*** Opening of Exercise input ***
(* ===== verification/CivetProps.v ===== *)
(** * Properties of the embedded web server *)
From S2P Require Import Prelude Civet.
Local Open Scope string_scope.
Local Open Scope Z_scope.

(** ** Civetweb and a file

    [unread w] is what is left of the body of the request, [accepted w] the bytes that
    [fwrite] has accepted since the last [fopen] (what becomes of them when the file is
    closed is not said, and the program does not ask), [answered w] what has been printed to
    the client. *)
Class CivetLaws (W : Type) `{!CivetLib W} := {
  unread : W → list ascii;
  accepted : W → list ascii;
  answered : W → list string;
  print_law t w : unread (mg_print t w) = unread w ∧ accepted (mg_print t w) = accepted w ∧
    answered (mg_print t w) = (answered w ++ [t])%list;
  read_law n w r data w' : mg_read n w = ((r, data), w') →
    (0 ≤ n → r ≤ n) ∧ accepted w' = accepted w ∧ answered w' = answered w ∧
    (0 < r → Z.of_nat (length data) = r ∧ unread w = (data ++ unread w')%list);
  open_law p w b w' : file_open p w = (b, w') → unread w' = unread w ∧
    answered w' = answered w ∧ (b = true → accepted w' = []);
  write_law data w n w' : file_write data w = (n, w') → unread w' = unread w ∧
    answered w' = answered w ∧
    (n = Z.of_nat (length data) → accepted w' = (accepted w ++ data)%list);
  close_law w : unread (file_close w) = unread w ∧ answered (file_close w) = answered w ∧
    accepted (file_close w) = accepted w;
}.

Section put.
Context {W : Type} `{!CivetLib W} `{!CivetLaws W}.
Implicit Types (s : civet W).

Lemma wp_cv_call {A} (f : W → A * W) Q E s :
  (∀ a w, f (cv s) = (a, w) → Q a (CivetState w (exitNow s))) → wp (cv_call f) Q E s.
Proof. intros Hf. unfold wp, cv_call. destruct (f (cv s)) eqn:Hw. by apply Hf. Qed.

(** [data] has gone from the body of the request to the file. *)
Definition moved (data : list ascii) (s s' : civet W) : Prop :=
  unread (cv s) = (data ++ unread (cv s'))%list ∧
  accepted (cv s') = (accepted (cv s) ++ data)%list ∧
  answered (cv s') = answered (cv s) ∧ exitNow s' = exitNow s.

(** The loop ends; it has reached the end only if all of the body has been accepted. *)
Lemma copy_body_spec fuel tlen nlen s : (Z.to_nat (tlen - nlen) ≤ fuel)%nat →
  wp (copy_body file_write fuel tlen nlen) (λ ok s',
    answered (cv s') = answered (cv s) ∧
    (ok = true → ∃ data, Z.of_nat (length data) = Z.max 0 (tlen - nlen) ∧ moved data s s'))
    (λ _ _, False) s.
Proof.
  revert nlen s. induction fuel as [|fuel IH]; intros nlen s Hf; cbn [copy_body];
    case_decide as Hlt; try lia.
  1,3: apply wp_ret; split; [done|]; intros _; exists []; split; [simpl; lia|];
    unfold moved; by rewrite app_nil_r.
  set (rlen := if decide (tlen - nlen > buf_size) then buf_size else tlen - nlen).
  assert (0 < rlen ≤ tlen - nlen) as Hr by (unfold rlen, buf_size; case_decide; lia).
  apply wp_bind, wp_cv_call. intros [r data] w1 Hread. simpl.
  destruct (read_law _ _ _ _ _ Hread) as (Hle&Hst1&Han1&Hdata).
  case_decide as Hz; [by apply wp_ret|].
  destruct Hdata as [Hlen Hun]; [lia|]. apply wp_bind, wp_cv_call. intros n w2 Hwr. simpl in *.
  destruct (write_law _ _ _ _ Hwr) as (Hun2&Han2&Hst2).
  case_decide as Hne; [apply wp_ret; simpl; split; [congruence|done]|].
  assert (n = r) as -> by lia.
  eapply wp_weaken; [apply IH; lia|]. simpl. intros ok s' [Han Hok]. split; [congruence|].
  intros (data'&Hlen'&Hu&Hs&Ha&He)%Hok. simpl in *. exists (data ++ data')%list.
  rewrite length_app. split; [lia|]. unfold moved.
  rewrite Hun, <-Hun2, Hu, Hs, Hst2, Hst1, <-!app_assoc by lia. split_and!; congruence.
Qed.

(** The path is used only when nothing has been cut off. *)
Lemma put_path_whole user local : Z.of_nat (String.length (put_path user local)) ≤ 1020 →
  put_path user local = "~/somewhere/" ++ user ++ "/" ++ local.
Proof.
  unfold put_path. generalize ("~/somewhere/" ++ user ++ "/" ++ local). intros t Ht.
  assert (∀ n t, (String.length (String.substring 0 n t) < n)%nat → String.substring 0 n t = t)
    as Hcut.
  { clear. induction n as [|n IH]; intros t; [lia|]. destruct t as [|c t]; [done|]. simpl.
    intros Hl. f_equal. apply IH. lia. }
  apply Hcut. lia.
Qed.
End put.

(** [FooHandler], which is not registered, would acknowledge a PUT only when [fwrite] has
    accepted exactly the bytes that the request announced. *)
Lemma put_acknowledges_accepted {W} `{!CivetLib W} `{!CivetLaws W} req user (s : civet W) :
  remote_user req = Some user →
  ∃ n, ∀ fuel, (n ≤ fuel)%nat → wp (FooHandler_handlePut fuel req) (λ handled s',
    handled = true ∧
    (answered (cv s') = (answered (cv s) ++ [head_plain "409 Conflict"])%list ∨
     answered (cv s') = (answered (cv s) ++ [head_plain "201 Created"])%list ∧
     ∃ rest, unread (cv s) = (accepted (cv s') ++ rest)%list ∧
       Z.of_nat (length (accepted (cv s'))) = Z.max 0 (content_length req)))
    (λ _ _, False) s.
Proof.
  intros Hu. exists (Z.to_nat (content_length req)). intros fuel Hf.
  unfold FooHandler_handlePut. apply wp_bind. eapply wp_of_option; [done|].
  apply wp_bind.
  apply (wp_weaken _ (λ opened s', unread (cv s') = unread (cv s) ∧
    answered (cv s') = answered (cv s) ∧ (opened = true → accepted (cv s') = []))).
  { case_decide; [by apply wp_ret|]. apply wp_cv_call. intros b w Ho. simpl.
    by eapply open_law. }
  intros opened s1 (Hun1&Han1&Hst1). apply wp_bind.
  apply (wp_weaken _ (λ ok s', answered (cv s') = answered (cv s) ∧ (ok = true →
    ∃ rest, unread (cv s) = (accepted (cv s') ++ rest)%list ∧
      Z.of_nat (length (accepted (cv s'))) = Z.max 0 (content_length req)))).
  - destruct opened; [|by apply wp_ret]. apply wp_bind.
    eapply wp_weaken; [apply copy_body_spec; lia|]. intros ok s2 [Han2 Hok].
    apply wp_seq, wp_modify, wp_ret. simpl.
    destruct (close_law (cv s2)) as (_&->&->). split; [congruence|].
    intros (data&Hlen&Hun&Hst&_)%Hok. rewrite Hst1 in Hst by done.
    exists (unread (cv s2)). rewrite <-Hun1, Hun, Hst. split; [done|]. simpl. lia.
  - intros ok s2 [Han2 Hok]. apply wp_seq, wp_modify, wp_ret. split; [done|]. simpl.
    destruct (print_law (if ok then head_plain "201 Created" else head_plain "409 Conflict")
      (cv s2)) as (_&->&->). rewrite Han2. destruct ok; [right|by left].
    split; [done|]. by apply Hok.
Qed.

(** Without authentication Civetweb gives no user: the path is built from a null pointer. *)
Lemma put_without_user_undefined {W} `{!CivetLib W} fuel req (s : civet W) :
  remote_user req = None → FooHandler_handlePut fuel req s = Undef.
Proof. intros Hu. unfold FooHandler_handlePut, mbind, M_bind. by rewrite Hu. Qed.

(** ** The exit flag *)
Section flag.
Context {W : Type} `{!CivetLib W}.
Implicit Types (s : civet W).






End flag.



(** ** A connection with one request and one file *)
Record sim_conn := SimConn {
  sc_body : list ascii; sc_file : list ascii; sc_out : list string }.

#[export] Instance sim_civet : CivetLib sim_conn := {
  mg_print t w := SimConn (sc_body w) (sc_file w) (sc_out w ++ [t]);
  mg_read n w := ((Z.of_nat (length (take (Z.to_nat n) (sc_body w))),
    take (Z.to_nat n) (sc_body w)), SimConn (drop (Z.to_nat n) (sc_body w)) (sc_file w) (sc_out w));
  mg_write d w := (Z.of_nat (length d), w);
  mg_route l u := fst <$> list_find (λ p, p = u ∨ p = "") l;
  file_open p w := (true, SimConn (sc_body w) [] (sc_out w));
  file_write d w := (Z.of_nat (length d), SimConn (sc_body w) (sc_file w ++ d) (sc_out w));
  file_close w := w;
}.

#[export] Program Instance sim_civet_laws : CivetLaws sim_conn :=
  {| unread := sc_body; accepted := sc_file; answered := sc_out |}.
Next Obligation. done. Qed.
Next Obligation.
  intros n w r d w' [= <- <- <-]. simpl. split_and!; [|done|done|].
  - rewrite length_take. lia.
  - intros _. by rewrite take_drop.
Qed.
Next Obligation. by intros p w b w' [= <- <-]. Qed.
Next Obligation. by intros d w n w' [= <- <-]. Qed.
Next Obligation. done. Qed.

Definition demo_put : request_info :=
  RequestInfo "PUT" "/f" "1.1" "f" (Some "user") 3 None.

Definition demo_conn : civet sim_conn :=
  civet_start (SimConn ["a"; "b"; "c"; "d"]%char [] []).

Lemma put_acknowledges_accepted_witness : ∃ n, ∀ fuel, (n ≤ fuel)%nat →
  wp (FooHandler_handlePut fuel demo_put) (λ handled s',
    handled = true ∧
    (answered (cv s') = (answered (cv demo_conn) ++ [head_plain "409 Conflict"])%list ∨
     answered (cv s') = (answered (cv demo_conn) ++ [head_plain "201 Created"])%list ∧
     ∃ rest, unread (cv demo_conn) = (accepted (cv s') ++ rest)%list ∧
       Z.of_nat (length (accepted (cv s'))) = Z.max 0 (content_length demo_put)))
    (λ _ _, False) demo_conn.
Proof. apply (put_acknowledges_accepted demo_put "user" demo_conn). reflexivity. Defined.

(** The file that the witness speaks about. *)
Example demo_put_stores :
  match FooHandler_handlePut 5 demo_put demo_conn with
  | Done _ s => sc_file (cv s) = ["a"; "b"; "c"]%char ∧ sc_out (cv s) = [head_plain "201 Created"]
  | _ => False
  end.
Proof. split; reflexivity. Qed.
*** Close of Exercise input ***
*Problem to solve:*
Give back the entries above exactly as they are, from their first line through the line that contains "the client. *)", both included, with nothing else.

*Result of this task:*
(* ===== verification/CivetProps.v ===== *)
(** * Properties of the embedded web server *)
From S2P Require Import Prelude Civet.
Local Open Scope string_scope.
Local Open Scope Z_scope.

(** ** Civetweb and a file

    [unread w] is what is left of the body of the request, [accepted w] the bytes that
    [fwrite] has accepted since the last [fopen] (what becomes of them when the file is
    closed is not said, and the program does not ask), [answered w] what has been printed to
    the client. *)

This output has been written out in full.